Data supplied
(** X13.  The calls of a draw, in normal or in select mode and whatever the
    configuration and the highlighted part, are well nested: every batch
    is begun under a bound program and holds exactly the number of
    vertices it announced, every program bound is unbound, the matrix
    pushed is popped, and nothing is left open at the end. *)
Theorem draw_calls_balanced (mpr : wmManipulator F)
    (look : wmManipulatorDraw F) (select highlight : bool) (select_id : Z)
    (depth : nat) :
  gl_run (gl_idle depth)
    (manipulator_rect_transform_draw_intern mpr look select highlight
       select_id)
  = Some (gl_idle depth).
Proof.
  unfold manipulator_rect_transform_draw_intern. cbv zeta.
  change (gl_run (gl_idle depth) ([?a; ?b; ?c] ++ ?rest))
    with (gl_run (gl_idle (S depth)) rest).
  rewrite gl_closed_run_app by apply draw_corners_closed.
  rewrite gl_closed_run_app
    by (apply gl_closed_line_width, draw_corners_closed).
  rewrite gl_closed_run_app; [reflexivity |].
  destruct select.
  - apply gl_closed_app; [| apply gl_closed_app].
    + apply gl_closed_if; [| apply gl_closed_nil].
      apply gl_closed_flat_map. intros part.
      apply gl_closed_load_id, draw_interaction_closed.
    + apply gl_closed_if; [| apply gl_closed_nil].
      apply gl_closed_load_id, draw_interaction_closed.
    + apply gl_closed_if; [| apply gl_closed_nil].
      apply draw_interaction_closed.
  - apply gl_closed_app; (apply gl_closed_if; [| apply gl_closed_nil]);
      apply draw_interaction_closed.
Qed.

Lemma loaded_ids_app (a b : list (gl_op F)) :
  loaded_ids (a ++ b) = loaded_ids a ++ loaded_ids b.
Proof.
  induction a as [| op a IH]; cbn; [reflexivity |].
  destruct op; cbn; now rewrite IH.
Qed.

Lemma loaded_ids_draw_corners (r : @rctf F) (offsetx offsety : F)
    (color3 : F * F * F) :
  loaded_ids (rect_transform_draw_corners r offsetx offsety color3) = [].
Proof. destruct color3 as [[cr cg] cb]. reflexivity. Qed.

Lemma loaded_ids_draw_interaction (color : arr4 F) (part : Z)
    (size margin : arr2 F) (line_width : F) :
  loaded_ids
    (rect_transform_draw_interaction color part size margin line_width) = [].
Proof.
  unfold rect_transform_draw_interaction, interaction_verts.
  cbv zeta. part_cases part; reflexivity.
Qed.

(** X14.  The selection ids of a select draw: the eight scale parts, each
    or-ed into the base id, when scaling is enabled (uniform scaling alone
    does not count), then the translate area when translation is enabled.
    The rotate handle is drawn without an id of its own, and a normal draw
    loads no id. *)
Theorem draw_select_ids (state_highlight : Z) (mpr : wmManipulator F)
    (look : wmManipulatorDraw F) (select_id : Z) :
  loaded_ids (manipulator_rect_transform_draw_select mpr look select_id)
  = (if has_flag (transform mpr) ED_MANIPULATOR_CAGE2D_XFORM_FLAG_SCALE
     then map (Z.lor select_id) scale_parts else [])
    ++ (if has_flag (transform mpr) ED_MANIPULATOR_CAGE2D_XFORM_FLAG_TRANSLATE
        then [Z.lor select_id ED_MANIPULATOR_CAGE2D_PART_TRANSLATE] else [])
  /\ loaded_ids (manipulator_rect_transform_draw state_highlight mpr look)
     = [].
Proof.
  unfold manipulator_rect_transform_draw, manipulator_rect_transform_draw_select,
    manipulator_rect_transform_draw_intern.
  cbv zeta. split.
  - rewrite !loaded_ids_app. cbn [loaded_ids app].
    rewrite !loaded_ids_draw_corners. cbn [app].
    destruct (has_flag (transform mpr) ED_MANIPULATOR_CAGE2D_XFORM_FLAG_SCALE);
    destruct (has_flag (transform mpr)
                ED_MANIPULATOR_CAGE2D_XFORM_FLAG_TRANSLATE);
    destruct (has_flag (transform mpr) ED_MANIPULATOR_CAGE2D_XFORM_FLAG_ROTATE);
    cbn [flat_map scale_parts map loaded_ids app];
    rewrite ?loaded_ids_app; cbn [loaded_ids app];
    rewrite ?loaded_ids_draw_interaction; reflexivity.
  - rewrite !loaded_ids_app. cbn [loaded_ids app].
    rewrite !loaded_ids_draw_corners. cbn [app].
    destruct (negb _);
    destruct (has_flag (transform mpr) ED_MANIPULATOR_CAGE2D_XFORM_FLAG_ROTATE);
    rewrite ?loaded_ids_draw_interaction; reflexivity.
Qed.

Lemma draws_tri_fan_app (a b : list (gl_op F)) :
  draws_tri_fan (a ++ b) = draws_tri_fan a || draws_tri_fan b.
Proof. apply existsb_app. Qed.

Lemma draws_tri_fan_cons (op : gl_op F) (a : list (gl_op F)) :
  draws_tri_fan (op :: a) = is_tri_fan op || draws_tri_fan a.
Proof. reflexivity. Qed.

Lemma draws_tri_fan_draw_corners (r : @rctf F) (offsetx offsety : F)
    (color3 : F * F * F) :
  draws_tri_fan (rect_transform_draw_corners r offsetx offsety color3) = false.
Proof. destruct color3 as [[cr cg] cb]. reflexivity. Qed.

(** Only the translate area is drawn as a triangle fan. *)
Lemma draws_tri_fan_draw_interaction (color : arr4 F) (part : Z)
    (size margin : arr2 F) (line_width : F) :
  draws_tri_fan
    (rect_transform_draw_interaction color part size margin line_width)
  = (part =? ED_MANIPULATOR_CAGE2D_PART_TRANSLATE)%Z.
Proof.
  unfold rect_transform_draw_interaction, interaction_verts.
  cbv zeta. part_cases part; reflexivity.
Qed.

(** The scale handles of a select draw hold no triangle fan. *)
Lemma draws_tri_fan_scale_handles (color : arr4 F) (size margin : arr2 F)
    (line_width : F) (select_id : Z) :
  draws_tri_fan
    (flat_map
       (fun part =>
          GpuSelectLoadId (Z.lor select_id part)
          :: rect_transform_draw_interaction color part size margin line_width)
       scale_parts) = false.
Proof.
  unfold scale_parts. cbn [flat_map].
  rewrite !draws_tri_fan_app, !draws_tri_fan_cons,
    !draws_tri_fan_draw_interaction.
  reflexivity.
Qed.

(** X15.  The filled quad of the translate area is drawn in select mode
    with translation enabled and in no other case: a normal draw never
    fills it, even while the translate area is the highlighted part. *)
Theorem draw_translate_quad_only_for_select (mpr : wmManipulator F)
    (look : wmManipulatorDraw F) (select highlight : bool) (select_id : Z) :
  draws_tri_fan
    (manipulator_rect_transform_draw_intern mpr look select highlight
       select_id)
  = select
    && has_flag (transform mpr) ED_MANIPULATOR_CAGE2D_XFORM_FLAG_TRANSLATE.
Proof.
  unfold manipulator_rect_transform_draw_intern. cbv zeta.
  rewrite !draws_tri_fan_app, !draws_tri_fan_cons,
    !draws_tri_fan_draw_corners.
  cbn [is_tri_fan orb]. change (draws_tri_fan (@nil (gl_op F))) with false.
  rewrite !orb_false_r.
  destruct select; cbn [andb]; rewrite !draws_tri_fan_app.
  - destruct (has_flag (transform mpr) ED_MANIPULATOR_CAGE2D_XFORM_FLAG_SCALE);
    destruct (has_flag (transform mpr)
                ED_MANIPULATOR_CAGE2D_XFORM_FLAG_TRANSLATE);
    destruct (has_flag (transform mpr) ED_MANIPULATOR_CAGE2D_XFORM_FLAG_ROTATE);
    rewrite ?draws_tri_fan_scale_handles, ?draws_tri_fan_cons,
      ?draws_tri_fan_draw_interaction;
    reflexivity.
  - destruct (Z.eqb_spec (highlight_part mpr)
                ED_MANIPULATOR_CAGE2D_PART_TRANSLATE) as [E|N];
    destruct (has_flag (transform mpr) ED_MANIPULATOR_CAGE2D_XFORM_FLAG_ROTATE);
    cbn [negb]; rewrite ?draws_tri_fan_draw_interaction;
    try (apply Z.eqb_neq in N; rewrite N); reflexivity.
Qed.

(** Only the scale parts and the rotate handle have a hit region. *)
Lemma hit_region_parts (part : Z) (size margin : arr2 F) (region : @rctf F) :
  hit_region part size margin = Some region ->
  In part (ED_MANIPULATOR_CAGE2D_PART_ROTATE :: scale_parts).
Proof.
  unfold hit_region.
  repeat match goal with
  | |- context [(part =? ?c)%Z] =>
      destruct (Z.eqb_spec part c) as [->|_];
      [intros _; cbv [scale_parts In]; tauto |]
  end.
  discriminate.
Qed.

(** Finds a pair among the corners of a rectangle. *)
Ltac corner_of_region :=
  cbn;
  first [ left; reflexivity
        | right; left; reflexivity
        | right; right; left; reflexivity
        | right; right; right; left; reflexivity ].

(** The handle of a part is drawn on the corners of the region in which
    the hit test answers that part. *)
Lemma interaction_verts_on_region (part : Z) (size margin : arr2 F)
    (region : @rctf F) :
  hit_region part size margin = Some region ->
  exists verts,
    interaction_verts part size margin = Some verts
    /\ Forall (fun v => In v (rect_corners region)) verts.
Proof.
  intros Hreg. pose proof (hit_region_parts _ _ _ _ Hreg) as I.
  cbv [scale_parts In] in I.
  destruct I as [<-|[<-|[<-|[<-|[<-|[<-|[<-|[<-|[<-|[]]]]]]]]]];
    injection Hreg as <-; eexists; (split; [reflexivity |]);
    repeat (apply Forall_cons; [corner_of_region |]); apply Forall_nil.
Qed.

(** X16.  Handles are drawn where they are hit.  When the hit test answers
    a scale part or the rotate handle, the projected point lies in a
    rectangle (the strip of an edge, the crossing of two strips of a
    corner, the hot spot of the rotate handle) and every vertex the draw
    gives that part's handle is a corner of that rectangle. *)
Theorem drawn_handle_on_hit_region (C : bContext F) (mpr : wmManipulator F)
    (event : wmEvent) :
  let part := manipulator_rect_transform_test_select C mpr event in
  let size := cage_size (dimensions mpr) in
  let margin := cage_margin (dimensions mpr) in
  part <> (-1)%Z ->
  part <> ED_MANIPULATOR_CAGE2D_PART_TRANSLATE ->
  exists p region verts,
    manipulator_window_project_2d C mpr (mval event) true = Some p
    /\ hit_region part size margin = Some region
    /\ BLI_rctf_isect_pt_v region p = true
    /\ interaction_verts part size margin = Some verts
    /\ Forall (fun v => In v (rect_corners region)) verts.
Proof.
  cbv zeta. unfold manipulator_rect_transform_test_select.
  destruct (manipulator_window_project_2d C mpr (mval event) true)
    as [p|]; [| contradiction].
  unfold test_select_regions. cbv zeta.
  destruct (has_flag (transform mpr) ED_MANIPULATOR_CAGE2D_XFORM_FLAG_TRANSLATE
            && BLI_rctf_isect_pt_v _ p); [contradiction |].
  intros Hmiss _.
  assert (forall part region,
            hit_region part (cage_size (dimensions mpr))
              (cage_margin (dimensions mpr)) = Some region ->
            BLI_rctf_isect_pt_v region p = true ->
            exists q region verts,
              Some p = Some q
              /\ hit_region part (cage_size (dimensions mpr))
                   (cage_margin (dimensions mpr)) = Some region
              /\ BLI_rctf_isect_pt_v region q = true
              /\ interaction_verts part (cage_size (dimensions mpr))
                   (cage_margin (dimensions mpr)) = Some verts
              /\ Forall (fun v => In v (rect_corners region)) verts) as K.
  { intros part region Hreg Hin.
    destruct (interaction_verts_on_region _ _ _ _ Hreg) as (verts & Hv & Hc).
    exists p, region, verts. auto. }
  destruct (if has_flag (transform mpr) _ then _ else None) as [part|] eqn:Hs.
  - destruct (has_flag (transform mpr) _); [| discriminate].
    apply test_select_scale_region in Hs.
    destruct Hs as (_ & region & Hreg & Hin). now apply K with region.
  - destruct (has_flag (transform mpr) ED_MANIPULATOR_CAGE2D_XFORM_FLAG_ROTATE);
      cbn [andb] in *; [| contradiction].
    destruct (BLI_rctf_isect_pt_v _ p) eqn:Hin; [| contradiction].
    now apply K with (rect_rotate (cage_size (dimensions mpr))
                        (cage_margin (dimensions mpr))).
Qed.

Exercise goal
Begin at the first line of the material above. Transcribe each line exactly, ending with the line that contains "vertices it announced, every".

Result of this exercise
(** X13.  The calls of a draw, in normal or in select mode and whatever the
    configuration and the highlighted part, are well nested: every batch
    is begun under a bound program and holds exactly the number of
    vertices it announced, every program bound is unbound, the matrix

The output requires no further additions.